The Sunday Times compare l’endroit à «un écosystème d’un million de dollars qui s’étend sur six pâtés de maisons», où chaque rue est bordée de boutiques de téléphonie, dont les détaillants «prétendent ne vendre que des téléphones en boîte et des appareils d’occasion non déclarés comme volés», explique-t-on, quand les téléphones ne sont pas démontés pour être vendus en pièces détachées.
«Un voleur ayant dérobé un iPhone 15 à Londres le revendra, verrouillé, pour environ 100 livres (1.253 dirhams). Le receleur le revendra ensuite au contrebandier pour 200 livres. Si le voleur ou le receleur parvenait à déverrouiller le téléphone, il pourrait doubler ses gains. Une fois le téléphone verrouillé transporté à l’étranger, le contrebandier peut recevoir 400 livres. Le revendeur final, qui peut travailler dans un magasin ou utiliser une plateforme en ligne, versera 40 livres à un pirate pour le déverrouiller. Il pourra ensuite le revendre au client pour plus de 1.000 livres (près de 12.530 dirhams). Cela génère des bénéfices supérieurs à 500 livres par appareil», détaille la publication.

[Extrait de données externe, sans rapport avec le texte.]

Definition MemDisk_read (d : MemDisk) (disk : list byte) (pos n : nat) : res (list byte) :=
  e ← uadd pos n;
  if region_end d <? e then Err InvalidArgs
  else
    let offset := (region_start d + pos) * BLOCK_SIZE in
    let buf_len := n * BLOCK_SIZE in
    slice disk offset (offset + buf_len).

Definition MemDisk_write (d : MemDisk) (disk : list byte) (pos : nat) (buf : list byte)
    : res (list byte) :=
  e ← uadd pos (nblocks_of buf);
  if region_end d <? e then Err InvalidArgs
  else
    let offset := (region_start d + pos) * BLOCK_SIZE in
    let buf_len := length buf in
    copy_from_slice disk offset (offset + buf_len) buf.

Definition MemDisk_subset (d : MemDisk) (start end_ : BlockId) : res MemDisk :=
  e ← uadd (region_start d) end_;
  if region_end d <? e then Err InvalidArgs
  else Ok (mkMemDisk (region_start d + start) (region_start d + end_)).

Definition MemDisk_flush (d : MemDisk) (disk : list byte) : res (list byte) := Ok disk.

#[export] Instance MemDisk_BlockSet : BlockSet MemDisk (list byte) := {|
  bs_read := MemDisk_read;
  bs_write := MemDisk_write;
  bs_subset := MemDisk_subset;
  bs_flush := MemDisk_flush;
  bs_nblocks := MemDisk_nblocks;
|}.

(** ** block_log.rs *)

(** The trait [BlockLog], by value: a log owns its state. *)
Class BlockLog (L : Type) := {
  bl_read : L → BlockId → nat → res (list byte);
  bl_append : L → list byte → res (BlockId * L);
  bl_flush : L → res L;
  bl_nblocks : L → nat;
}.

(** [MemLog]: an in-memory log. *)
Record MemLog := mkMemLog { ml_log : list byte; ml_append_pos : nat }.

Definition MemLog_create {P : Pages} (num_blocks : nat) : res MemLog :=
  b ← Buf_alloc 0 num_blocks; Ok (mkMemLog b 0).

Definition MemLog_offset (pos : BlockId) : nat := pos * BLOCK_SIZE.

Des sommes alléchantes dans un pays où la population peine à joindre les deux bouts.
Car comment faire autrement pour «les Algériens, (qui) comme beaucoup d’autres, souhaitent acheter des iPhones, des baskets dernier cri, des produits de beauté haut de gamme et des produits de luxe d’autres pays», dans un pays où «les politiques protectionnistes appliquées par le gouvernement signifient que les restrictions commerciales, telles que les droits de douane et les barrières bureaucratiques, entravent l’accès aux livraisons internationales», résume The Sunday Times.